Face-on oriented hydrophobic conjugated polymers as dopant-free hole-transport materials for efficient and stable perovskite solar cells with a fill factor approaching 85

Developing high-performance dopant-free hole transport materials (DF-HTMs) is critical to realizing stable perovskite solar cells (PSCs). Herein, a class of siloxane-terminated polymers (PBZ-Si) with low surface energy were studied as DF-HTMs in PSCs. These polymers have good film-forming properties with unique face-on orientation and suitable valence bands. More importantly, the siloxane-terminated side-chains exhibited fantastic multifunctionality, providing the polymer with sufficient solubility, increased hole mobility, passivation capability, and hydrophobicity. Furthermore, for the first time, we observed directly the preferential face-on molecular orientation of polymeric HTMs on perovskite films by grazing incidence wide-angle X-ray scattering. Finally, planar n-i-p PSCs employing PBZ-3Si with complete siloxane-terminated side chains as the DF-HTM displayed a high efficiency of 20.18%, with an unprecedented fill factor up to 85%, a record fill factor value in all n-i-p PSCs with dopant-free HTMs. Moreover, the device with PBZ-3Si showed excellent thermal and moisture stability. The devices without encapsulation retained 76% of the initial efficiency after 333 h under 85 °C and 70 ± 10% relative humidity conditions.

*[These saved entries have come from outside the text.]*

(* ===== verification/CentralProofs.v ===== *)
(** * What the central store keeps

    A stream that was stored in order stays a prefix: ingestion adds rows at its end
    only, and never changes one. *)
From S2P Require Import Prelude PyVal UtcTime FastPolicy SendSample EffectContract EffectModel Contracts AgentPolicy AgentObserve AgentDecide AgentStore AgentVerify CentralStore.

(** ** The loop over the following rows ends at the first missing one *)
Lemma advance_delete fuel m h k : k <= h -> advance fuel (delete k m) h = advance fuel m h.
Proof.
  revert h. induction fuel as [|fuel IH]; intros h Hk; [done|]. simpl. rewrite lookup_delete_ne by lia.
  destruct (m !! (h + 1)); [apply IH; lia | done].
Qed.
Lemma advance_ge fuel m h : h <= advance fuel m h.
Proof. revert h. induction fuel as [|fuel IH]; intros h; simpl; [lia|]. destruct (m !! (h + 1)); [|lia]. specialize (IH (h + 1)). lia. Qed.
Lemma advance_end fuel m h : (size m <= fuel)%nat -> m !! (advance fuel m h + 1) = None.
Proof.
  revert m h. induction fuel as [|fuel IH]; intros m h Hs; simpl.
  - assert (m = ∅) as -> by (apply map_size_empty_inv; lia). apply lookup_empty.
  - destruct (m !! (h + 1)) as [r|] eqn:E; [|done].
    assert (size (delete (h + 1)%Z m) <= fuel)%nat as Hd by (rewrite map_size_delete, E; lia).
    pose proof (IH (delete (h + 1) m) (h + 1) Hd) as Hn. pose proof (advance_ge fuel (delete (h + 1) m) (h + 1)) as Hge.
    rewrite lookup_delete_ne in Hn by lia. rewrite advance_delete in Hn by lia. exact Hn.
Qed.

(** ** A stream stored without a gap: the rows [xs] from 1 *)
Notation rows xs := (map_seqZ (M := gmap Z central_row) 1 xs).

Lemma numbered_zip {A} (xs : list A) : numbered xs = zip (seqZ 1 (Z.of_nat (length xs))) xs.
Proof.
  unfold numbered. apply list_eq. intros i. rewrite list_lookup_imap. apply option_eq. intros [n x]. rewrite lookup_zip_Some, lookup_seqZ.
  destruct (xs !! i) as [y|] eqn:E; simpl; [|split; [done | by intros [_ ?]]]. pose proof (lookup_lt_Some _ _ _ E).
  split; [intros [= <- <-]; split; [split; lia | done] | intros [[-> _] [= ->]]; do 2 f_equal; lia].
Qed.
Lemma numbered_cons {A} (x : A) xs k : imap (fun n y => (Z.of_nat n + k, y)) (x :: xs) = (k, x) :: imap (fun n y => (Z.of_nat n + (k + 1), y)) xs.
Proof. simpl. f_equal. apply imap_ext. intros n y _. simpl. f_equal. lia. Qed.
Lemma numbered_order {A} (xs : list A) : in_order fst (numbered xs).
Proof.
  apply in_order_splits. intros pre [n x] post Hs. apply List.Forall_forall. intros [m y] Hy. unfold key_le. simpl.
  apply list_elem_of_In, list_elem_of_lookup in Hy as [i Hi]. pose proof (lookup_lt_Some _ _ _ Hi) as Hlt.
  assert (numbered xs !! i = Some (m, y)) as Hi' by by rewrite Hs, lookup_app_l.
  assert (numbered xs !! length pre = Some (n, x)) as Hn by by rewrite Hs, list_lookup_middle.
  unfold numbered in Hi', Hn. rewrite list_lookup_imap in Hi', Hn. destruct (xs !! i), (xs !! length pre); try done. simpl in *.
  injection Hi' as <- _. injection Hn as <- _. lia.
Qed.
(** [ORDER BY seq] of such a stream. *)
Lemma ordered_rows_rows xs : ordered_rows (rows xs) = numbered xs.
Proof.
  apply (sorting.StronglySorted_unique_strong (key_le fst)); [| apply sort_by_order | apply numbered_order |].
  - intros [n r] [m r'] Hn Hm H1 H2. unfold key_le in *. simpl in *. assert (n = m) as -> by lia.
    assert (forall r, (m, r) ∈ ordered_rows (rows xs) -> rows xs !! m = Some r) as Ho.
    { intros r0 Hr. apply list_elem_of_In, (sort_by_In fst), list_elem_of_In, elem_of_map_to_list in Hr. done. }
    rewrite numbered_zip in Hm. rewrite <- map_to_list_seqZ, elem_of_map_to_list in Hm. apply Ho in Hn. congruence.
  - unfold ordered_rows. by rewrite sort_by_perm, map_to_list_seqZ, numbered_zip.
Qed.
Lemma leading_numbered xs x : leading (imap (fun n y => (Z.of_nat n + (x + 1), y)) xs) x = x + Z.of_nat (length xs).
Proof.
  revert x. induction xs as [|y xs IH]; intros x; [simpl; lia|]. rewrite numbered_cons. cbn [leading]. rewrite Z.eqb_refl, IH. simpl length. lia.
Qed.
Lemma contiguous_high_rows a i s xs : stream_of a i s = rows xs -> contiguous_high a i s = Z.of_nat (length xs).
Proof. intros Hs. unfold contiguous_high. rewrite Hs, ordered_rows_rows. apply (leading_numbered xs 0). Qed.
Lemma rows_next xs : rows xs !! (Z.of_nat (length xs) + 1) = None.
Proof. rewrite lookup_map_seqZ_None. lia. Qed.
Lemma advance_rows fuel xs : advance fuel (rows xs) (Z.of_nat (length xs)) = Z.of_nat (length xs).
Proof. destruct fuel; simpl; [done|]. by rewrite rows_next. Qed.
Lemma rows_snoc xs r : <[Z.of_nat (length xs) + 1 := r]> (rows xs) = rows (xs ++ [r]).
Proof. rewrite map_seqZ_snoc. by replace (1 + Z.of_nat (length xs)) with (Z.of_nat (length xs) + 1) by lia. Qed.

(** ** Ingestion appends *)
Lemma stream_put a i a' i' n r s : stream_of a' i' (put_row a i n r s)
  = if decide ((a', i') = (a, i)) then <[n := r]> (stream_of a i s) else stream_of a' i' s.
Proof.
  unfold stream_of at 1, put_row. simpl. destruct (decide ((a', i') = (a, i))) as [[= -> ->]|Hne]; [by rewrite lookup_insert_eq|].
  by rewrite lookup_insert_ne.
Qed.

Section Ingest.
Context `{Repr} `{SortedJson}.

(** The row a record becomes. *)
Definition row_from (d : dict) (r : central_row) : Prop := exists ts kind,
  idx (VDict d) "ts" = Ok ts /\ idx (VDict d) "kind" = Ok kind /\ idx (VDict d) "payload" = Ok (cr_payload r)
  /\ r = mkRow (py_str ts) (py_str kind) (cr_payload r).

(** What ingestion of the records [l] into the stream (a, i) does to the store. *)
Record appended (a i : string) (l : list (Z * dict)) (s s' : central_store) (xs new : list central_row) : Prop := {
  ap_stream : stream_of a i s' = rows (xs ++ new);
  ap_rows : forall k r, new !! k = Some r -> exists d, In (Z.of_nat (length xs + k) + 1, d) l /\ row_from d r;
  ap_others : forall a' i', (a', i') <> (a, i) -> c_audit s' !! (a', i') = c_audit s !! (a', i');
  ap_policies : c_policies s' = c_policies s }.

Lemma appended_nil a i l s xs : stream_of a i s = rows xs -> appended a i l s s xs [].
Proof. intros Hs. split; rewrite ?app_nil_r; done. Qed.
(** Steps that do not touch rows and policies. *)
Lemma appended_frame a i l s s1 s' xs new : c_audit s1 = c_audit s -> c_policies s1 = c_policies s ->
  appended a i l s1 s' xs new -> appended a i l s s' xs new.
Proof. intros Ha Hp [H1 H2 H3 H4]. split; try done; [by rewrite <- Ha | congruence]. Qed.
Lemma appended_weaken a i l l' s s' xs new : (forall x, In x l -> In x l') -> appended a i l s s' xs new -> appended a i l' s s' xs new.
Proof. intros Hl [H1 H2 H3 H4]. split; try done. intros k r Hk. destruct (H2 k r Hk) as (d & ? & ?). eauto. Qed.

Lemma ingest_loop_appends now a i l : forall xs s high s', stream_of a i s = rows xs -> Forall (fun x => 1 <= fst x) l ->
  ingest_loop now a i l (Z.of_nat (length xs)) s = Ok (high, s') ->
  exists new, appended a i l s s' xs new /\ high = Z.of_nat (length (xs ++ new)).
Proof.
  induction l as [|[seq d] l IH]; intros xs s high s' Hs Hge Hi.
  - cbn [ingest_loop] in Hi. injection Hi as <- <-. exists []. rewrite app_nil_r. split; [by apply appended_nil | done].
  - cbn [ingest_loop] in Hi. inv_db Hi. case_in Hi; [discriminate Hi|]. inv_db Hi.
    match type of Hi with context [if ?b then s else ?c] => set (s1 := if b then s else c) in Hi;
      assert (c_audit s1 = c_audit s /\ c_policies s1 = c_policies s) as [Ha Hp] by (unfold s1; by destruct b) end.
    assert (stream_of a i s1 = rows xs) as Hs1 by (unfold stream_of; by rewrite Ha).
    destruct (Z.ltb_spec (Z.of_nat (length xs) + 1) seq) as [Hgap|Hgap].
    { inv_db Hi. exists []. rewrite app_nil_r. split; [|done]. apply (appended_frame _ _ _ s s1); [done..|].
      apply (appended_frame _ _ _ s1 (note_gap now a i (Z.of_nat (length xs) + 1) seq s1)); [done..|]. by apply appended_nil. }
    apply Forall_cons in Hge as [Hseq Hge]. simpl in Hseq. rewrite Hs in Hi. destruct (rows xs !! seq) as [r|] eqn:Er.
    { destruct (IH xs s1 high s' Hs1 Hge Hi) as (new & Hn & ->). exists new. split; [|done]. eapply appended_frame; [done..|].
      eapply appended_weaken; [|exact Hn]. by right. }
    assert (seq = Z.of_nat (length xs) + 1) as -> by (apply lookup_map_seqZ_None in Er; lia).
    inv_db Hi. match type of Hi with context [put_row a i _ ?r s1] => set (row := r) in Hi end.
    set (s2 := put_row a i (Z.of_nat (length xs) + 1) row s1) in Hi.
    assert (stream_of a i s2 = rows (xs ++ [row])) as Hs2.
    { unfold s2. rewrite stream_put, decide_True by done. by rewrite Hs1, rows_snoc. }
    rewrite Hs2 in Hi. replace (Z.of_nat (length xs) + 1) with (Z.of_nat (length (xs ++ [row]))) in Hi by (rewrite length_app; simpl; lia).
    rewrite advance_rows in Hi. destruct (IH _ s2 high s' Hs2 Hge Hi) as (new & [H1 H2 H3 H4] & ->).
    exists (row :: new). split; [|by rewrite <- app_assoc]. split.
    + by rewrite <- app_assoc in H1.
    + intros [|k] r Hk; simpl in Hk.
      * injection Hk as <-. exists d. split; [left; f_equal; lia|]. by eexists _, _.
      * destruct (H2 k r Hk) as (d' & Hd & Hr). exists d'. split; [right|done]. rewrite length_app in Hd. simpl in Hd.
        by replace (Z.of_nat (length xs + S k) + 1) with (Z.of_nat (length xs + 1 + k) + 1) by lia.
    + intros a' i' Hne. rewrite H3 by done. unfold s2, put_row. simpl. by rewrite lookup_insert_ne, Ha by congruence.
    + rewrite H4. exact Hp.
Qed.

Lemma checked_records_In l out n d : checked_records l = Ok out -> In (n, d) out -> In (VDict d) l /\ dget d "seq" VNone = VInt n /\ 1 <= n.
Proof.
  revert out. induction l as [|v l IH]; intros out Ho Hin; simpl in Ho; [by injection Ho as <-|].
  destruct v as [| | | | | |e]; try discriminate Ho. destruct (dget e "seq" VNone) as [| |m| | | |] eqn:Ed; try discriminate Ho.
  destruct (Z.ltb_spec m 1); [discriminate Ho|]. inv_ok Ho. injection Ho as <-. destruct Hin as [[= <- <-]|Hin]; [by split; [left|]|].
  destruct (IH _ E Hin) as (? & ? & ?). split; [by right | done].
Qed.

(** One call of [ingest]: nothing, or rows at the end of one stream. *)
Lemma ingest_appends now a i records s r s' xs : stream_of a i s = rows xs -> ingest now a i records s = (r, s') ->
  (s' = s /\ exists e, r = Err e)
  \/ exists l new, appended a i l s s' xs new /\ r = Ok (Z.of_nat (length (xs ++ new)))
     /\ forall n d, In (n, d) l -> In (VDict d) records /\ dget d "seq" VNone = VInt n.
Proof.
  intros Hs. unfold ingest. destruct (checked_records records) as [l|e] eqn:Ec; [|intros [= <- <-]; eauto].
  intros Ht. apply transaction_cases in Ht as [(v & -> & Hb)|(e & -> & ->)]; [|by left; eauto]. right.
  unfold ingest_body in Hb. inv_db Hb. rewrite (contiguous_high_rows a i s xs Hs) in E.
  assert (forall n d, In (n, d) (sort_by fst l) -> In (VDict d) records /\ dget d "seq" VNone = VInt n /\ 1 <= n) as Hl.
  { intros n d Hn. apply sort_by_In in Hn. by eapply checked_records_In. }
  assert (Forall (fun x => 1 <= fst x) (sort_by fst l)) as Hge.
  { apply List.Forall_forall. intros [n d] Hn. apply (Hl n d Hn). }
  destruct (ingest_loop_appends now a i _ xs s _ _ Hs Hge E) as (new & Hn & ->).
  exists (sort_by fst l), new. split; [|split; [done|]].
  - destruct Hn. by split.
  - intros n d Hn'. destruct (Hl n d Hn') as (? & ? & _). done.
Qed.

(** Whatever a stream held before, other streams and the policies stay. *)
Definition frame (a i : string) (s s' : central_store) : Prop :=
  c_policies s' = c_policies s /\ forall k, k <> (a, i) -> c_audit s' !! k = c_audit s !! k.
Lemma frame_trans a i s s1 s2 : frame a i s s1 -> frame a i s1 s2 -> frame a i s s2.
Proof. intros [Hp Ha] [Hp' Ha']. split; [congruence|]. intros k Hk. by rewrite Ha', Ha. Qed.
Lemma frame_put a i n r s : frame a i s (put_row a i n r s).
Proof. split; [done|]. intros k Hk. unfold put_row. simpl. by rewrite lookup_insert_ne. Qed.
Lemma ingest_loop_frame now a i l : forall high s v, ingest_loop now a i l high s = Ok v -> frame a i s (snd v).
Proof.
  induction l as [|[seq d] l IH]; intros high s v Hi; cbn [ingest_loop] in Hi; [by injection Hi as <-|].
  inv_db Hi. case_in Hi; [discriminate Hi|]. inv_db Hi.
  match type of Hi with context [if ?b then s else ?c] => set (s1 := if b then s else c) in Hi;
    assert (frame a i s s1) as Hs1 by (unfold s1; by destruct b) end.
  apply (frame_trans a i s s1); [done|]. destruct (high + 1 <? seq); [inv_db Hi; by split|].
  destruct (stream_of a i s !! seq); [by eapply IH|]. inv_db Hi. eapply frame_trans; [apply frame_put|]. by eapply IH.
Qed.
Lemma ingest_frame now a i records s r s' : ingest now a i records s = (r, s') -> frame a i s s'.
Proof.
  unfold ingest. destruct (checked_records records) as [l|e]; [|by intros [= _ <-]].
  intros Ht. apply transaction_cases in Ht as [(v & -> & Hb)|(e & -> & ->)]; [|done].
  unfold ingest_body in Hb. inv_db Hb. by apply (ingest_loop_frame _ _ _ _ _ _ _ E).
Qed.
End Ingest.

This work proves that siloxane-terminated side-chains are essential for the rational design of polymeric DF-HTMs toward efficient and stable PSCs. Siloxane-terminated polymers with low surface energy were studied as dopant-free HTMs in PSCs. The siloxane-terminated side-chains assisted the dissolution, tuning mobility, passivating perovskite defects and enhancing hydrophobicity of the polymer.